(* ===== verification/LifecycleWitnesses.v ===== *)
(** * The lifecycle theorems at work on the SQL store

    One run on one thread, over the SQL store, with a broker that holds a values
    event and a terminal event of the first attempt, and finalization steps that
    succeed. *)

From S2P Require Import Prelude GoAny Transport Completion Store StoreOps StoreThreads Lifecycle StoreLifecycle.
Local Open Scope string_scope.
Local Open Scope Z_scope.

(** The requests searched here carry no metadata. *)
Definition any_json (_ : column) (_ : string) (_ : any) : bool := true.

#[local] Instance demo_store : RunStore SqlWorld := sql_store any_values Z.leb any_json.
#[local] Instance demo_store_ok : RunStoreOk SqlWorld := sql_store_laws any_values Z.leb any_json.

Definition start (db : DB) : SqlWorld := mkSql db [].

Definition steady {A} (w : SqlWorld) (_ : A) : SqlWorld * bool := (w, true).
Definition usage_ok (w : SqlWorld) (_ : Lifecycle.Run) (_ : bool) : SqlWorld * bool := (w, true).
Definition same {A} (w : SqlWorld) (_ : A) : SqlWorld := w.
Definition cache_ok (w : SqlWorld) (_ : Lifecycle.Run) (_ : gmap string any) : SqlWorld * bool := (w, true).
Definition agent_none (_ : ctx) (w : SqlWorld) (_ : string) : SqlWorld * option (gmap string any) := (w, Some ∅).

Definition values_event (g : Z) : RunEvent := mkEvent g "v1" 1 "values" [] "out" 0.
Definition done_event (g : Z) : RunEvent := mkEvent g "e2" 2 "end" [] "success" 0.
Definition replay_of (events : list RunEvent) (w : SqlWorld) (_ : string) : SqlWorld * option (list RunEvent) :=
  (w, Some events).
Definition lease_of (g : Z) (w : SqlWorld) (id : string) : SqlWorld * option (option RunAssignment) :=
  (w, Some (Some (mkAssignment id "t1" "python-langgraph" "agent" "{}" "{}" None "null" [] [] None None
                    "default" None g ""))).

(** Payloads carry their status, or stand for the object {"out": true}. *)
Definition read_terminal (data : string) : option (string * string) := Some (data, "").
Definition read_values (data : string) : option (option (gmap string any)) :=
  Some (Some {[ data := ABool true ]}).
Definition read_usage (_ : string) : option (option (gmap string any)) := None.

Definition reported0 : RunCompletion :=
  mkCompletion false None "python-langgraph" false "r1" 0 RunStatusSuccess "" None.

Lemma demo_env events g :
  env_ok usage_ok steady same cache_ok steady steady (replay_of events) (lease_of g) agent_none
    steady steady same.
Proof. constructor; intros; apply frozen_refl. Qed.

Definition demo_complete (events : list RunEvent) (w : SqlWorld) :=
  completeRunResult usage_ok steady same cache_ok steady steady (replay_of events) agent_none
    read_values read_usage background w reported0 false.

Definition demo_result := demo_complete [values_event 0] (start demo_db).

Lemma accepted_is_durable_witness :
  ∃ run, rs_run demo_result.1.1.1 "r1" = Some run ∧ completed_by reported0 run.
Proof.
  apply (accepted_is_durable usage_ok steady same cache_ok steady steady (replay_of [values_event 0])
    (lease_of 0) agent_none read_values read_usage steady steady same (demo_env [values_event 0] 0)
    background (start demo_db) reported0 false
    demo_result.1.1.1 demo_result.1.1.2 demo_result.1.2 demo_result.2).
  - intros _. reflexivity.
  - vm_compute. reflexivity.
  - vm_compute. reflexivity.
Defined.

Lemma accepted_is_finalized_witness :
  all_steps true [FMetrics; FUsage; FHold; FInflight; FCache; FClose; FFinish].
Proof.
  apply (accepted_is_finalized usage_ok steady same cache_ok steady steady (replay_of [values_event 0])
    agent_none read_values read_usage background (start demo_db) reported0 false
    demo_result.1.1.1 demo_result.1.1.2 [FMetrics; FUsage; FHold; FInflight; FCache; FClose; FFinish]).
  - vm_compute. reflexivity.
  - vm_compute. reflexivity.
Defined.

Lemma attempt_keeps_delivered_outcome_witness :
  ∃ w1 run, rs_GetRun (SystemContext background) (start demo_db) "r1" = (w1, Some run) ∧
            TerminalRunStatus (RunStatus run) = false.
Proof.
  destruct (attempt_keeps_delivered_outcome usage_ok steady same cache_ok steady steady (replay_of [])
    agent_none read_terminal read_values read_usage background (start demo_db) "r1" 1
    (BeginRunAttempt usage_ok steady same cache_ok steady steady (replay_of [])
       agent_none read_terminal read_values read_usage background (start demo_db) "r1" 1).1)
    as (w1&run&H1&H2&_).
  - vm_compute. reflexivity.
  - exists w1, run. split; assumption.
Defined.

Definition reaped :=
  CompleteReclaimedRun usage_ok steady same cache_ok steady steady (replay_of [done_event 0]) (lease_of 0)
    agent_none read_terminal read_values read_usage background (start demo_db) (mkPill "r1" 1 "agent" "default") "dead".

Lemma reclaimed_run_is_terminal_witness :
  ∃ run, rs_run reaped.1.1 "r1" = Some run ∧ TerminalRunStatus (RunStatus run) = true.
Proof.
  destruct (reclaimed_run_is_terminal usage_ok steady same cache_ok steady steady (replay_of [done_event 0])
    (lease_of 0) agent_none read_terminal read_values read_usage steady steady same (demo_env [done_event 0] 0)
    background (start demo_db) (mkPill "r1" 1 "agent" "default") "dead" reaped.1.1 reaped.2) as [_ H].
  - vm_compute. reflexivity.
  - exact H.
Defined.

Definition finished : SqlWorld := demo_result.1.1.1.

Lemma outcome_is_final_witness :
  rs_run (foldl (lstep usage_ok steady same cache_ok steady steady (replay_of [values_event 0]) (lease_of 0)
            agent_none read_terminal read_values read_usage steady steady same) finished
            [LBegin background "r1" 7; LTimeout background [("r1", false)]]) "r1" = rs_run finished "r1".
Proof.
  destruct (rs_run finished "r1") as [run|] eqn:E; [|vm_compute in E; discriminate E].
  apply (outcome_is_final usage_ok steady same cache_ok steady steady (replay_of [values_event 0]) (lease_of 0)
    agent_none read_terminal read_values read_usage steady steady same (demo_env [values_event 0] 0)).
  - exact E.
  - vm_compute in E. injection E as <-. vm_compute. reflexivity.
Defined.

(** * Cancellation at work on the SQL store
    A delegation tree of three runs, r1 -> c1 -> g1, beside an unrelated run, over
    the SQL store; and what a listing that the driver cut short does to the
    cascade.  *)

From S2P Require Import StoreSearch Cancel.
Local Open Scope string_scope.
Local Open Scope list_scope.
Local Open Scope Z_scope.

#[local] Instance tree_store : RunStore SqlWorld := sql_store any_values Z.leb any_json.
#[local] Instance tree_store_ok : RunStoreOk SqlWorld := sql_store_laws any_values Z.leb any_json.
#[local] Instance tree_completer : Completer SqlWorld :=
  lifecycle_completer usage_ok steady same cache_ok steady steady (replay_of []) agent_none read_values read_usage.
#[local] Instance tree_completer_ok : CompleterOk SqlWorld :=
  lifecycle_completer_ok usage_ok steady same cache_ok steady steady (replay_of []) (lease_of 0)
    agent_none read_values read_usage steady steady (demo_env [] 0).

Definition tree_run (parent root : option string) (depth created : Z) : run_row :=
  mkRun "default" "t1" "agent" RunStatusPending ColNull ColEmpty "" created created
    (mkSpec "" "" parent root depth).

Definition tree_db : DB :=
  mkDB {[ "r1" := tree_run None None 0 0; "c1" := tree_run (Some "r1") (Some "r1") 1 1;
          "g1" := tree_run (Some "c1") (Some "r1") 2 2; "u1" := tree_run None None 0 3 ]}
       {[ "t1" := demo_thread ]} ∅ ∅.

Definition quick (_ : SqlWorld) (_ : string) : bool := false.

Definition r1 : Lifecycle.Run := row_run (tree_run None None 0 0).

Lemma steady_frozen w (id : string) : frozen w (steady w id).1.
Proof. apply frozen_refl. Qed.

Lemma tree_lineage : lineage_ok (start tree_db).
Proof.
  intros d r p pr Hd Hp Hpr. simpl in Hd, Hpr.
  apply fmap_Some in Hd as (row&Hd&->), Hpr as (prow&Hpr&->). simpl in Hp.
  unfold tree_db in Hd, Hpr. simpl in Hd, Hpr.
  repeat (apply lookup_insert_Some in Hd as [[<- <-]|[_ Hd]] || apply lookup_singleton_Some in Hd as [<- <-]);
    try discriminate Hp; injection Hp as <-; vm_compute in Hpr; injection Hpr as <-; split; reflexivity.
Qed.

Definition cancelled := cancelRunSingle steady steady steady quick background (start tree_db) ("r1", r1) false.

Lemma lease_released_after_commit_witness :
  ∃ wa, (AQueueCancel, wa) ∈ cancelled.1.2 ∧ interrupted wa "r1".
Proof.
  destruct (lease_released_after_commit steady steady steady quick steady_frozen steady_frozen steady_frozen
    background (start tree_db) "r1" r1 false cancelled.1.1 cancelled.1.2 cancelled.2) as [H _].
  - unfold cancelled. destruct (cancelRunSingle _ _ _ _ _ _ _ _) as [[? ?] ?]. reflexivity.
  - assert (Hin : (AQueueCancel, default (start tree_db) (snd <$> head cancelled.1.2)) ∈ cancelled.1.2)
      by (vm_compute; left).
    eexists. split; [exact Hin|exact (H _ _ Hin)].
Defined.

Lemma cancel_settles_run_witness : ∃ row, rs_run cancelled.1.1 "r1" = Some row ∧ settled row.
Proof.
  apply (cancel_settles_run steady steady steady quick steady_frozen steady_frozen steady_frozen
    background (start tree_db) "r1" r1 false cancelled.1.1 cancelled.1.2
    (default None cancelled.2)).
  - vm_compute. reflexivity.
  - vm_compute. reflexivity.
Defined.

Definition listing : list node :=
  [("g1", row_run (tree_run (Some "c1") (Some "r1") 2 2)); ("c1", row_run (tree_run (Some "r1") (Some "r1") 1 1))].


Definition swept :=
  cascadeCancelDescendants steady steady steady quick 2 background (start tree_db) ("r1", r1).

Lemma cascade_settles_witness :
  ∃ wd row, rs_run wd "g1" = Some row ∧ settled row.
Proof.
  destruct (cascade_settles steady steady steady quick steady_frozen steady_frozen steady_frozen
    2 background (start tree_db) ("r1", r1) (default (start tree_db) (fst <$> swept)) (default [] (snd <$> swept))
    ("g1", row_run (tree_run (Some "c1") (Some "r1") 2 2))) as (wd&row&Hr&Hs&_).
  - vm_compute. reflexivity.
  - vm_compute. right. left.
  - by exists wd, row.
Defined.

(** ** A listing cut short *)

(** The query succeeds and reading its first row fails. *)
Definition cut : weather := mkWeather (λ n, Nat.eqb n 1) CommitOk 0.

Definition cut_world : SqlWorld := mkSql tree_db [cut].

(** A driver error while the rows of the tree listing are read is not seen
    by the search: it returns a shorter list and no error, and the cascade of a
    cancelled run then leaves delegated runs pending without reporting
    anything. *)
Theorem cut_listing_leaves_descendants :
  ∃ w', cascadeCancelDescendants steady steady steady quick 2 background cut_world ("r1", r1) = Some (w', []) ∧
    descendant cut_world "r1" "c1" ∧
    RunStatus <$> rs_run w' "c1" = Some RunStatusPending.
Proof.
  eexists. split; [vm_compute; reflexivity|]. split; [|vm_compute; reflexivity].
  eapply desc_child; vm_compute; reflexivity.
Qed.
++++++++
Transcribe the records above from the line holding "reaped.2) as [_ H]." down to the line holding "#[local] Instance tree_store : RunStore", inclusive, without adding anything.

▶ [Solved problem]
    background (start demo_db) (mkPill "r1" 1 "agent" "default") "dead" reaped.1.1 reaped.2) as [_ H].
  - vm_compute. reflexivity.
  - exact H.
Defined.

Definition finished : SqlWorld := demo_result.1.1.1.

Lemma outcome_is_final_witness :
  rs_run (foldl (lstep usage_ok steady same cache_ok steady steady (replay_of [values_event 0]) (lease_of 0)
            agent_none read_terminal read_values read_usage steady steady same) finished
            [LBegin background "r1" 7; LTimeout background [("r1", false)]]) "r1" = rs_run finished "r1".
Proof.
  destruct (rs_run finished "r1") as [run|] eqn:E; [|vm_compute in E; discriminate E].
  apply (outcome_is_final usage_ok steady same cache_ok steady steady (replay_of [values_event 0]) (lease_of 0)
    agent_none read_terminal read_values read_usage steady steady same (demo_env [values_event 0] 0)).
  - exact E.
  - vm_compute in E. injection E as <-. vm_compute. reflexivity.
Defined.

(** * Cancellation at work on the SQL store
    A delegation tree of three runs, r1 -> c1 -> g1, beside an unrelated run, over
    the SQL store; and what a listing that the driver cut short does to the
    cascade.  *)

From S2P Require Import StoreSearch Cancel.
Local Open Scope string_scope.
Local Open Scope list_scope.
Local Open Scope Z_scope.

#[local] Instance tree_store : RunStore SqlWorld := sql_store any_values Z.leb any_json.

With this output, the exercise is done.